Tuesday, September 22, 2009

UNIVERSAL LAWS

Credit: Stan Kegel

UNIVERSAL LAWS



1. Law of Mechanical Repair - After your hands become coated with 
grease, your nose will begin to itch and you'll have to pee.



2. Law of Gravity - Any tool, nut, bolt, screw, when dropped, will 
roll to the least accessible corner.



3. Law of Probability - The probability of being watched is directly 
proportional to the stupidity of your act.

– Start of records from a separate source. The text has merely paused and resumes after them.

(** *** The theorems above at concrete inputs *)

Lemma upsert_keeps_other_answers_example :
  lower (utf8 "Who is Y?") <> lower (utf8 "What is X?") /\
  fst (get_company_info example_env (utf8 "Who is Y?")
         (snd (add_company_info example_env (utf8 "What is X?") (utf8 "It is Z.")
                 (insert_or_replace_company_info (utf8 "who is y?") (utf8 "Y.") init_db)))) =
  fst (get_company_info example_env (utf8 "Who is Y?")
         (insert_or_replace_company_info (utf8 "who is y?") (utf8 "Y.") init_db)).
Proof.
  assert (H : lower (utf8 "Who is Y?") <> lower (utf8 "What is X?"))
    by (vm_compute; discriminate).
  split; [exact H|].
  exact (upsert_keeps_other_answers example_env example_env (utf8 "What is X?")
           (utf8 "It is Z.") (utf8 "Who is Y?") _ H).
Defined.

Lemma get_contacts_sorted_by_name_example :
  sqlite_ok example_env = true /\
  exists listed,
    get_contacts example_env two_anns = (Ok listed, two_anns) /\
    Sorted (fun a b => str_leb (c_name a) (c_name b) = true) listed.
Proof.
  split; [reflexivity|].
  destruct (get_contacts_sorted_by_name example_env two_anns eq_refl)
    as (listed & Hget & Hsorted & _).
  exists listed. split; assumption.
Defined.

4. Law of Random Numbers - If you dial a wrong number, you never get a 
busy signal and someone always answers.



5. Law of the Alibi - If you tell the boss you were late for work 
because you had a flat tire, the very next morning you will have a 
flat tire.



6. Variation Law - If you change lines (or traffic lanes), the one you 
were in will always move faster than the one you are in now (works 
every time).



7. Law of the Bath - When the body is fully immersed in water, the 
telephone rings.



8. Law of Close Encounters - The probability of meeting someone you 
know increases dramatically when you are with someone you don't want 
to be seen with.



9. Law of the Result - When you try to prove to someone that a machine 
won't work, it will.



10. Law of Biomechanics - The severity of the itch is inversely 
proportional to the reach.



11. Law of the Theater - At any event, the people whose seats are 
furthest from the aisle arrive last.



12. The Starbucks Law - As soon as you sit down to a cup of hot 
coffee, your boss will ask you to do something which will last until 
the coffee is cold.



13. Murphy's Law of Lockers - If there are only two people in a locker 
room, they will have adjacent lockers.



14. Law of Physical Surfaces - The chances of an open-faced jelly 
sandwich landing face down on a floor covering are directly correlated 
to the newness and cost of the carpet/rug.



15. Law of Logical Argument - Anything is possible if you don't know 
what you are talking about.



16. Brown's Law of Physical Appearance - If the clothes fit, they're 
ugly.



17. Oliver's Law of Public Speaking - A closed mouth gathers no feet.



18. Wilson's Law of Commercial Marketing Strategy - As soon as you 
find a product that you really like, they will stop making it.



19.. Doctors' Law - If you don't feel well, make an appointment to go 
to the doctor, by the time you get there you'll feel better. Don't 
make an appointment and you'll stay sick.